Of the lines listed below, return exactly those that run from the line containing "- intros o d" through the line containing "exists demo_scoring_db, demo_judged_result, sc.", both included.
◇ ◇ ◇
Lemma group_fold c publics evaluations (exact : Prop) l s subs p psubs rd M P H :
  (∀ x, x ∈ l → subtask_ok c publics evaluations x.2.1 x.2.2) →
  (exact → ∀ x, x ∈ l → subtask_perfect c evaluations x.2.1 x.2.2) →
  within exact s p M P →
  ∃ M' P' H' vals more p' psubs' rd',
    fold_res (subtask_max publics) (M, P, H) l = Ok (M', P', H') ∧
    fold_res (group_subtask c publics evaluations) (s, subs, p, psubs, rd) l =
      Ok (foldl fadd s vals, subs ++ more, p', psubs', rd') ∧
    within exact (foldl fadd s vals) p' M' P' ∧ valids vals ∧
    Forall3 (λ x sub a, is_subtask x.1 sub a) l more vals.
Proof.
  revert s subs p psubs rd M P H. induction l as [|[i [q t]] l IH]; intros s subs p psubs rd M P H Hok Hex Hw.
  { exists M, P, H, [], [], p, psubs, rd. rewrite app_nil_r. split_and!; try done; constructor. }
  destruct (group_subtask_spec c publics evaluations i q t M P H (Hok _ (list_elem_of_here _ _)))
    as (m & a & b & h & Vm & Va & La & Hp & Hmax & Hsub).
  destruct (Hsub s subs p psubs rd) as (sub & psub & r & His & Hgs).
  destruct (IH (fadd s a) (subs ++ [sub]) (if b then fadd p a else p) (psubs ++ [psub]) (rd ++ [r])
              (fadd M m) (if b then fadd P m else P) (H ++ [h]))
    as (M' & P' & H' & vals & more & p' & psubs' & rd' & E1 & E2 & Hw' & Hv & H3).
  - intros x Hx. apply Hok. by right.
  - intros Hx y Hy. apply Hex; [done|]. by right.
  - apply within_add; [done..|]. intros Hx. apply Hp. exact (Hex Hx _ (list_elem_of_here _ _)).
  - exists M', P', H', (a :: vals), (sub :: more), p', psubs', rd'. cbn [fold_res foldl]. rewrite Hmax, Hgs.
    split; [exact E1|]. split; [by rewrite <- app_assoc in E2|]. split; [done|].
    split; [by constructor|]. by constructor.
Qed.

Lemma sort_strings_elem x l : x ∈ sort_strings l ↔ x ∈ l.
Proof. unfold sort_strings. by rewrite merge_sort_Permutation. Qed.

Lemma slice_subset {A} (l : list A) a b x : x ∈ slice l a b → x ∈ l.
Proof.
  unfold slice. intros Hx. eapply elem_of_sublist; [exact Hx|].
  etransitivity; [apply sublist_take|apply sublist_drop].
Qed.

(** Targets are codenames of testcases. *)
Lemma targets_by_number_subset indices current ts target tc :
  target ∈ targets_by_number indices current ts → tc ∈ target → tc ∈ indices.
Proof.
  revert current. induction ts as [|t ts IH]; intros current; cbn; [by intros ?%elem_of_nil|].
  intros [->|Ht]%elem_of_cons Htc; [by eapply slice_subset|by eapply IH].
Qed.

Lemma target_by_regexp_subset indices t target tc :
  target_by_regexp indices t = Ok target → tc ∈ target → tc ∈ indices.
Proof.
  unfold target_by_regexp. intros (f & _ & H)%res_bind_Ok Htc.
  assert (tc ∈ filter (λ tc, f tc = true) indices) as [_ Hin]%list_elem_of_filter; [|done].
  destruct (filter _ indices) as [|x l]; [done|]. by injection H as <-.
Qed.
(** A tokened submission that failed to compile, then one that scored 70. *)
Lemma score_modes_ordered_witness :
  ∃ st sc a b m,
    score_type_init demo_regexp GroupMin demo_parameters demo_publics = Ok st ∧
    compute_score demo_regexp demo_read_float demo_scoring_db st demo_judged_result = Ok sc ∧
    let l := [(Some (score sc), Some (score_details sc), true);
              (Some f0, Some (JList []), false); (None, None, true)] in
    mode_score SCORE_MODE_MAX_TOKENED_LAST l = Ok a ∧ mode_score SCORE_MODE_MAX l = Ok b ∧
    mode_score SCORE_MODE_MAX_SUBTASK l = Ok m ∧ fleb a b = true ∧ fleb b m = true ∧ m = of_Z 70.
Proof.
  destruct (score_type_init demo_regexp GroupMin demo_parameters demo_publics) as [st| | |] eqn:Hst;
    try (vm_compute in Hst; discriminate Hst).
  destruct (compute_score demo_regexp demo_read_float demo_scoring_db st demo_judged_result) as [sc| | |] eqn:Hsc;
    try (vm_compute in Hst; injection Hst as <-; vm_compute in Hsc; discriminate Hsc).
  destruct (score_modes_ordered demo_regexp demo_read_float GroupMin demo_parameters demo_publics st
    [(Some (score sc), Some (score_details sc), true); (Some f0, Some (JList []), false); (None, None, true)])
    as (a & b & m & Ha & Hb & Hm & _ & H1 & H2).
  - discriminate.
  - apply demo_sound.
  - exact Hst.
  - intros o d t [[= -> -> ->]|[[= -> -> ->]|[[= -> -> ->]|[]%elem_of_nil]%elem_of_cons]%elem_of_cons]%elem_of_cons.
    + right. eexists _, _. split; [reflexivity|]. split; [reflexivity|].
      exists demo_scoring_db, demo_judged_result, sc. split_and!; [exact Hsc|done|done|].
      intros _. exists demo_evaluations. split; [vm_compute; reflexivity|apply demo_judged].
    + right. eexists _, _. split; [reflexivity|]. split; [reflexivity|].
      exists demo_scoring_db, (SR.new 11 1), (mkScores f0 (JList []) f0 (JList []) ["0"; "0"]).
      split_and!; [|done|done|discriminate]. vm_compute in Hst. injection Hst as <-. vm_compute. reflexivity.
    + by left.
  - exists st, sc, a, b, m. split; [done|]. split; [exact Hsc|]. split_and!; try assumption.
    vm_compute in Hst. injection Hst as <-. vm_compute in Hsc. injection Hsc as <-.
    vm_compute in Hm. by injection Hm as <-.
Defined.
◇ ◇ ◇
**SOLUTION BELOW**.
  - intros o d t [[= -> -> ->]|[[= -> -> ->]|[[= -> -> ->]|[]%elem_of_nil]%elem_of_cons]%elem_of_cons]%elem_of_cons.
    + right. eexists _, _. split; [reflexivity|]. split; [reflexivity|].
      exists demo_scoring_db, demo_judged_result, sc. split_and!; [exact Hsc|done|done|].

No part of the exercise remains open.